As the COVID-19 pandemic continues, more patients will require palliative and end-of-life care. In order to ensure goal-concordant-care when possible, clinicians should initiate goals-of-care conversations among our most vulnerable patients and, ideally, among all patients. However, many non-palliative care clinicians face deep uncertainty in planning, conducting, and evaluating such interactions. We believe that specialists within palliative care are aptly positioned to address such uncertainties, and in this article offer a relevant update to a concise framework for clinicians to plan, conduct, and evaluate goals-of-care conversations: the GOOD framework. Once familiar with this framework, palliative care clinicians may use it to educate their non-palliative care colleagues about a timely and critical component of care, now and beyond the COVID-19 era.

Type
Guest Editorial
Copyright
Copyright © The Author(s), 2020. Published by Cambridge University Press

As the COVID-19 crisis continues, clinicians in hospital medicine, internal medicine, geriatrics, and a wide range of medical specialties face an urgent need to conduct goals-of-care conversations among older, seriously ill, and otherwise vulnerable persons. Palliative care clinicians are experts in such interactions and have already provided ample insight into these issues now facing the broader healthcare system. For instance, guidelines published by a variety of palliative care groups have provided communicative strategies and empathic language for conducting goals-of-care conversations (Center to Advance Palliative Care, 2020). So long as nonpalliative care clinicians are made aware of these resources, there appears to be sufficient information to enable them to find the language necessary for these timely and invaluable aspects of care.
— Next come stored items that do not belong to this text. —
(** One step of the [i]-th unit. *)
Definition stepAt (i : nat) (c : Config) : option Config :=
  match nth_error (units c) i with
  | None => None
  | Some u =>
      match stepUnit (free i (units c)) (committed c) u with
      | None => None
      | Some (db', u', granted) =>
          Some (mkConfig db' (setNth i u' (units c))
                         (if granted then acquired c ++ [i] else acquired c))
      end
  end.

(** A schedule names the unit to advance at each turn; a turn given to a
    unit that waits or has returned passes. *)
Fixpoint run (sched : list nat) (c : Config) : Config :=
  match sched with
  | [] => c
  | i :: rest =>
      run rest (match stepAt i c with
                | Some c' => c'
                | None => c
                end)
  end.

Definition returned (u : Unit) : option (Result BookingResult) :=
  match u_pc u with
  | Returned r => Some r
  | _ => None
  end.

Definition complete (c : Config) : Prop :=
  Forall (fun u => returned u <> None) (units c).

(** The same requests served one after the other. *)
Fixpoint serial (reqs : list (Env * CreateBookingInput)) (db : Db)
    : list (Result BookingResult) * Db :=
  match reqs with
  | [] => ([], db)
  | req :: rest =>
      let out := createBooking consoleService (fst req) (snd req) None db [] in
      let (rs, db') := serial rest (dbOf out) in
      (resultOf out :: rs, db')
  end.

(** ** prisma/seed.ts

    The five events of the seed script, under fixed ids, and no booking;
    then the requests and runs used as examples. *)

Definition rockFestival : Event :=
  mkEvent "00000000-0000-0000-0000-000000000001" "Rock Festival 2025" 1752609600
          "Arena di Verona" 100 100 0 0.
Definition jazzNight : Event :=
  mkEvent "00000000-0000-0000-0000-000000000002" "Jazz Night" 1750453200
          "Blue Note Milano" 50 50 0 0.
Definition techConference : Event :=
  mkEvent "00000000-0000-0000-0000-000000000003" "Tech Conference 2025" 1757494800
          "MiCo Milano" 500 500 0 0.
Definition comedyShow : Event :=
  mkEvent "00000000-0000-0000-0000-000000000004" "Comedy Show - Sold Out Test" 1746127800
          "Teatro Arcimboldi" 5 5 0 0.
Definition classicalConcert : Event :=
  mkEvent "00000000-0000-0000-0000-000000000005" "Classical Concert" 1756153800
          "La Scala" 2 2 0 0.

Definition seed : Db :=
  mkDb [rockFestival; jazzNight; techConference; comedyShow; classicalConcert] [].

(** A request for the two seats of the Classical Concert, under key "k1". *)
Definition lastSeats : CreateBookingInput :=
  mkInput "a@test.com" [mkItemInput (e_id classicalConcert) 2].

(** The seed database after that request went through as booking "b1". *)
Definition afterLastSeats : Db :=
  dbOf (createBooking consoleService (mkEnv "b1" 10) lastSeats (Some "k1") seed []).

(** A request for one seat of the Jazz Night. *)
Definition oneJazzSeat : CreateBookingInput :=
  mkInput "a@test.com" [mkItemInput (e_id jazzNight) 1].

(** A run on the seed data: the last seats of the Classical Concert are
    booked, the request is retried under its key, a Jazz Night seat is booked,
    an overbooking is refused, and the first booking is cancelled twice. *)
Definition sampleRun : list Request :=
  [CreateBooking consoleService (mkEnv "b1" 10) lastSeats (Some "k1");
   CreateBooking consoleService (mkEnv "b2" 20) lastSeats (Some "k1");
   CreateBooking consoleService (mkEnv "b3" 30) oneJazzSeat None;
   CreateBooking consoleService (mkEnv "b4" 40) lastSeats None;
   CancelBooking (mkEnv "c1" 50) "b1";
   CancelBooking (mkEnv "c2" 60) "b1"].

(** Ten requests for one seat of the Classical Concert, as the stress
    script sends them. *)
Definition stressRequest (n : string) : Env * CreateBookingInput :=
  (mkEnv n 100, mkInput "stress@test.com" [mkItemInput (e_id classicalConcert) 1]).

Definition stressRequests : list (Env * CreateBookingInput) :=
  map stressRequest ["u0"; "u1"; "u2"; "u3"; "u4"; "u5"; "u6"; "u7"; "u8"; "u9"].

(** A schedule that gives each unit a turn, from the last to the first,
    twenty times over. *)
Definition roundRobin : list nat :=
  concat (repeat [9; 8; 7; 6; 5; 4; 3; 2; 1; 0]%nat 20).

(** ** The words of the specification *)

(** Step 2 of the reserve algorithm: an item offends in a state when its
    event does not exist or holds fewer available seats than requested. *)
Definition offending (db : Db) (item : BookingItemInput) : bool :=
  match findEvent (eventId item) db with
  | None => true
  | Some ev => e_available_seats ev <? quantity item
  end.

(** The first offending item, in the order submitted. *)
Definition firstOffending (db : Db) (its : list BookingItemInput)
    : option BookingItemInput :=
  find (offending db) its.

(** Reserve failure conditions, as the specification words them. *)
Definition reserve_failures (db : Db) (its : list BookingItemInput)
    (res : Result BookingResult) : Prop :=
  (forall eid, res = Throw (EventNotFoundError eid) <->
     exists item, firstOffending db its = Some item /\
                  findEvent (eventId item) db = None /\ eid = eventId item) /\
  (forall eid requested available,
     res = Throw (InsufficientSeatsError eid requested available) <->
     exists item ev, firstOffending db its = Some item /\
                     findEvent (eventId item) db = Some ev /\
                     quantity item > e_available_seats ev /\
                     eid = eventId item /\ requested = quantity item /\
                     available = e_available_seats ev) /\
  (firstOffending db its = None ->
     (forall eid, res <> Throw (EventNotFoundError eid)) /\
     (forall eid requested available,
        res <> Throw (InsufficientSeatsError eid requested available))).
(** * ht-rtms-server, package [network]: the multiplexing listener and its
    sniffing connection wrapper ([src/network/listener.go]).

    The Go code is embedded shallowly.  Mutable objects are threaded as
    explicit state: the upstream [io.Reader] of a sniffer is a state of some
    type [S] with a read function, a [bytes.Buffer] is its backing array and
    length, a channel is its queue and its closed flag, and the effects of the
    listener on the outside world (closing connections, closing the bound
    listener, calling the error policy, starting goroutines) are kept in a
    [World] record.  A run-time panic and a blocked call are explicit
    results. *)

From Stdlib.Strings Require Import String Byte.
From stdpp Require Import base list.
Record BatchResult : Type := {
  processed : Z;
  failed : Z;
  skipped : Z;
  failedIds : list Z
}.

Record SyncResult : Type := {
  totalEmails : Z;
  processedEmails : Z;
  failedEmails : Z;
  skippedEmails : Z;
  failedEmailIds : list Z;
  startTime : Z;
  endTime : Z;
  duration : Z
}.

(* ================================================================== *)
(** * The outside world and the monad of the engine *)
(* ================================================================== *)

(** Requests that leave the process.  Each constructor is one use of
    the private [request] method of a client (or of [uploadFile], which
    posts by itself); retries and re-authentication happen below this
    level. *)
Inductive Call : Type :=
| GetEmails (offset maxReturn : Z)
| GetEmail (id : Z)
| GetContent (id : Z)
| GetRelativePath (path : string)
| PostFolder (parentId name : string)
| PostFile (parentId fileName name : string) (content : FileContent)
           (properties : Js.Props)
| GetChildren (parentId name : string)
| PutProperties (nodeId : string) (properties : Js.Props).

(** The answer of a remote system: a rejection or a value, the state the
    system is left in, and the time the exchange took. *)
Definition Reply (E A : Type) : Type := ((Js.error + A) * E * N)%type.

Class Remote (E : Type) : Type := {
  marketo_emails : Z -> Z -> E -> Reply E (MarketoListResponse MarketoEmail);
  marketo_email : Z -> E -> Reply E (MarketoSingleResponse MarketoEmail);
  marketo_content : Z -> E -> Reply E (MarketoSingleResponse ContentBody);
  alfresco_relativePath : string -> E -> Reply E AlfrescoNode;
  alfresco_postFolder : string -> string -> E -> Reply E AlfrescoNode;
  alfresco_postFile :
    string -> string -> string -> FileContent -> Js.Props -> E ->
    Reply E AlfrescoNode;
  alfresco_children : string -> string -> E -> Reply E (list AlfrescoNode);
  alfresco_putProperties : string -> Js.Props -> E -> Reply E AlfrescoNode;
  (** by how much a timer fires late *)
  timer_lag : E -> E * N
}.

Record World (E : Type) : Type := {
  clock : Z;
  sent : list Call;
  remote : E
}.

Inductive outcome (A : Type) : Type :=
| Returned (a : A)
| Thrown (e : Js.error)
| Diverged.

Arguments Thrown {A} e.
Arguments Diverged {A}.

Definition M (E A : Type) : Type := World E -> outcome A * World E.

Definition ret {E A : Type} (a : A) : M E A := fun w => (Returned a, w).

Definition throw {E A : Type} (e : Js.error) : M E A := fun w => (Thrown e, w).

Definition diverge {E A : Type} : M E A := fun w => (Diverged, w).

Definition bind {E A B : Type} (m : M E A) (k : A -> M E B) : M E B :=
  fun w =>
    match m w with
    | (Returned a, w') => k a w'
    | (Thrown e, w') => (Thrown e, w')
    | (Diverged, w') => (Diverged, w')
    end.

(** [try { m } catch (error) { handler(error) }] *)
Definition try_catch {E A : Type} (m : M E A) (handler : Js.error -> M E A)
  : M E A :=
  fun w =>
    match m w with
    | (Thrown e, w') => handler e w'
    | other => other
    end.

Notation "x <- m ;; k" := (bind m (fun x => k))
  (at level 61, m at next level, right associativity).
Notation "m ;;; k" := (bind m (fun _ => k))
  (at level 61, right associativity).

(** One request: the remote system answers, time passes, the request is
    logged. *)
Definition perform {E A : Type} (c : Call) (p : E -> Reply E A) : M E A :=
  fun w =>
    let '(r, e, dt) := p (remote w) in
    let w' := {| clock := clock w + Z.of_N dt;
                 sent := sent w ++ [c];
                 remote := e |} in
    (match r with inl err => Thrown err | inr a => Returned a end, w').

(** [now()] of [utils/date.ts] *)
Definition now {E : Type} : M E Z := fun w => (Returned (clock w), w).

(** [await new Promise(resolve => setTimeout(resolve, ms))] *)
Definition setTimeout {E : Type} `{Remote E} (ms : Z) : M E unit :=
  fun w =>
    let '(e, lag) := timer_lag (remote w) in
    (Returned tt,
     {| clock := clock w + ms + Z.of_N lag; sent := sent w; remote := e |}).

(* ================================================================== *)
(** * [utils/date.ts] and the date-fns formatters it uses *)
(* ================================================================== *)

Section DateUtils.
Context {P : Platform}.

(** [new Date(v)] for a property value *)
Definition Date_of_value (v : Js.value) : Js.Date :=
  match v with
  | Js.VString s => Date_parse s
  | Js.VNumber n => Some n
  | Js.VUndefined => None
  end.

(** date-fns [addLeadingZeros(number, targetLength)] *)
Definition addLeadingZeros (number : Z) (targetLength : nat) : string :=
  let sign := if number <? 0 then String Js.dash EmptyString else EmptyString in
  (sign ++ Js.padStart0 targetLength (Js.string_of_Z (Z.abs number)))%string.

(** date-fns [format(date, 'yyyy')]: the year of the era, four digits
    at least. *)
Definition format_yyyy (t : Z) : string :=
  let signedYear := Date_getFullYear t in
  let year := if signedYear >? 0 then signedYear else 1 - signedYear in
  addLeadingZeros year 4.

(** date-fns [format(date, 'MM')] *)
Definition format_MM (t : Z) : string :=
  addLeadingZeros (Date_getMonth t + 1) 2.

(** [toPathFormat(date)]; [format] throws a [RangeError] on the
    Invalid Date, which is [None] here. *)
Definition toPathFormat (date : Js.Date) : option (string * string) :=
  match date with
  | Some t => Some (format_yyyy t, format_MM t)
  | None => None
  end.

(** [toISOString(date)], which throws on the Invalid Date. *)
Definition toISOString {E : Type} (date : Js.Date) : M E string :=
  match date with
  | Some t => ret (Date_toISOString t)
  | None => throw (Js.RangeError "Invalid time value")
  end.

(** [getDaysAgo(days)] *)
Definition getDaysAgo {E : Type} (days : Z) : M E Js.Date :=
  t <- now ;; ret (Some (subDays t days)).

End DateUtils.

(* ================================================================== *)
(** * [marketo/client.ts] *)
(* ================================================================== *)

Section MarketoClient.
Context {P : Platform} {E : Type} {R : Remote E}.

Definition getEmails (offset maxReturn : Z)
  : M E (MarketoListResponse MarketoEmail) :=
  perform (GetEmails offset maxReturn) (marketo_emails offset maxReturn).

(** [response.result?.[0]] *)
Definition first_result {T : Type} (r : MarketoSingleResponse T) : option T :=
  match single_result r with
  | Some (x :: _) => Some x
  | _ => None
  end.

Definition getEmailById (id : Z) : M E (option MarketoEmail) :=
  response <- perform (GetEmail id) (marketo_email id) ;;
  ret (first_result response).

Definition typed_value (v : option TypedValue) : option string :=
  option_map tv_value v.

Definition getEmailContent (id : Z) : M E (option MarketoEmailContent) :=
  try_catch
    (response <- perform (GetContent id) (marketo_content id) ;;
     match first_result response with
     | None => ret None
     | Some content =>
         email <- getEmailById id ;;
         ret (Some {| content_id := id;
                      htmlContent := body_htmlContent content;
                      textContent := body_textContent content;
                      content_subject :=
                        match email with
                        | Some e => typed_value (email_subject e)
                        | None => None
                        end;
                      content_fromName :=
                        match email with
                        | Some e => typed_value (email_fromName e)
                        | None => None
                        end;
                      content_fromEmail :=
                        match email with
                        | Some e => typed_value (email_fromEmail e)
                        | None => None
                        end |})
     end)
    (fun _ => ret None).

Definition maxReturn : Z := 200.

(** The filter of [getEmailsSince]:
    [new Date(email.updatedAt) >= since] *)
Definition modifiedSince (since : Js.Date) (email : MarketoEmail) : bool :=
  Js.date_ge (Date_parse (updatedAt email)) since.

(** [moreResult === true] *)
Definition strictly_true (b : option bool) : bool :=
  match b with Some true => true | _ => false end.

(** The [while (hasMore)] loop of [getEmailsSince]; one unit of fuel
    per request. *)
Fixpoint getEmailsSince_loop (fuel : nat) (since : Js.Date) (offset : Z)
         (allEmails : list MarketoEmail) : M E (list MarketoEmail) :=
  match fuel with
  | O => diverge
  | S fuel' =>
      response <- getEmails offset maxReturn ;;
      match list_success response, list_result response with
      | true, Some result =>
          let recentEmails := filter (modifiedSince since) result in
          let allEmails' := allEmails ++ recentEmails in
          if strictly_true (moreResult response)
          then getEmailsSince_loop fuel' since (offset + maxReturn) allEmails'
          else ret allEmails'
      | _, _ => ret allEmails
      end
  end.

Definition getEmailsSince (fuel : nat) (since : Js.Date)
  : M E (list MarketoEmail) :=
  toISOString since ;;;
  getEmailsSince_loop fuel since 0 [].

End MarketoClient.

(* ================================================================== *)
(** * [alfresco/client.ts] *)
(* ================================================================== *)

Section AlfrescoClient.
Context {E : Type} {R : Remote E}.
Variable config : Config.

(** [isNotFoundError(error)] *)
Definition isNotFoundError (error : Js.error) : bool :=
  match error with
  | Js.AxiosError (Some status) _ => status =? 404
  | _ => false
  end.

Definition getNodeByPath (path : string) : M E (option AlfrescoNode) :=
  try_catch
    (entry <- perform (GetRelativePath path) (alfresco_relativePath path) ;;
     ret (Some entry))
    (fun error => if isNotFoundError error then ret None else throw error).

Definition createFolder (parentId name : string) : M E AlfrescoNode :=
  perform (PostFolder parentId name) (alfresco_postFolder parentId name).

(** The [for (const part of pathParts)] loop of [ensureFolderPath]. *)
Fixpoint ensureFolderPath_loop (pathParts : list string)
         (currentPath : string) (currentNode : AlfrescoNode)
  : M E AlfrescoNode :=
  match pathParts with
  | [] => ret currentNode
  | part :: rest =>
      let currentPath' := (currentPath ++ "/" ++ part)%string in
      found <- getNodeByPath currentPath' ;;
      node <- match found with
              | Some n => ret n
              | None => createFolder (node_id currentNode) part
              end ;;
      ensureFolderPath_loop rest currentPath' node
  end.

Definition ensureFolderPath (path : string) : M E AlfrescoNode :=
  let currentPath := basePath config in
  currentNode <- getNodeByPath currentPath ;;
  match currentNode with
  | None =>
      throw (Js.Error ("Base path does not exist: " ++ basePath config))
  | Some root =>
      ensureFolderPath_loop (Js.path_parts path) currentPath root
  end.

(** The form posted by [uploadFile] has the fields [filedata] (the
    content, under [fileName]), [name] ([options.name || fileName]),
    [nodeType] and [properties]. *)
Definition uploadFile (parentId fileName : string) (content : FileContent)
           (options : AlfrescoUploadOptions) : M E AlfrescoNode :=
  let name :=
    if Js.truthy (opt_name options) then opt_name options else fileName in
  perform (PostFile parentId fileName name content (opt_properties options))
          (alfresco_postFile parentId fileName name content
                             (opt_properties options)).

Definition nodeExists (parentId name : string) : M E (option AlfrescoNode) :=
  try_catch
    (entries <- perform (GetChildren parentId name)
                        (alfresco_children parentId name) ;;
     match entries with
     | entry :: _ => ret (Some entry)
     | [] => ret None
     end)
    (fun _ => ret None).

Definition updateNodeProperties (nodeId : string) (properties : Js.Props)
  : M E AlfrescoNode :=
  perform (PutProperties nodeId properties)
          (alfresco_putProperties nodeId properties).

Definition getRootNodeId : M E string :=
  found <- getNodeByPath (basePath config) ;;
  match found with
  | None => throw (Js.Error ("Base path not found: " ++ basePath config))
  | Some n => ret (node_id n)
  end.

End AlfrescoClient.

(* ================================================================== *)
(** * [sync.ts] *)
(* ================================================================== *)

Section Sync.
Context {P : Platform} {E : Type} {R : Remote E}.
Variable config : Config.

Definition stateFileName : string := ".sync-state.json".
Definition stateProperty : string := "mkto:lastSyncTimestamp".

Definition noSyncState : SyncState := {| lastSyncTimestamp := None |}.

Definition loadSyncState : M E SyncState :=
  try_catch
    (rootNode <- getRootNodeId config ;;
     stateNode <- nodeExists rootNode stateFileName ;;
     match stateNode with
     | Some n =>
         match node_properties n with
         | Some properties =>
             let lastSync := Js.get stateProperty properties in
             if Js.value_truthy lastSync
             then ret {| lastSyncTimestamp := Some lastSync |}
             else ret noSyncState
         | None => ret noSyncState
         end
     | None => ret noSyncState
     end)
    (fun _ => ret noSyncState).

Definition saveSyncState (timestamp : string) : M E unit :=
  try_catch
    (rootNode <- getRootNodeId config ;;
     stateNode <- nodeExists rootNode stateFileName ;;
     let properties := [(stateProperty, Js.VString timestamp)] in
     match stateNode with
     | Some n =>
         updateNodeProperties (node_id n) properties ;;; ret tt
     | None =>
         uploadFile rootNode stateFileName (SyncStateJson timestamp)
                    {| opt_name := stateFileName;
                       opt_properties := properties |} ;;;
         ret tt
     end)
    (fun _ => ret tt).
However, language and communicative strategies comprise only one (albeit crucial) aspect of palliative care, and there remain other components of the goals-of-care conversation which have yet to permeate the healthcare system at this critical moment. Equally important as the now-addressed gap in communicative strategies is the lack of resources to address cognitive uncertainties as clinicians prepare for, engage in, and evaluate, goals-of-care conversations. It is not sufficient merely to communicate about goal-concordant care; caregivers must identify important components of that care itself and ensure that they are prepared to meet the difficulties therein. A framework is needed to anticipate these uncertainties and provide clinicians and patients with resources to address them. Fortunately, such a framework arises from the existing toolkit of palliative care itself.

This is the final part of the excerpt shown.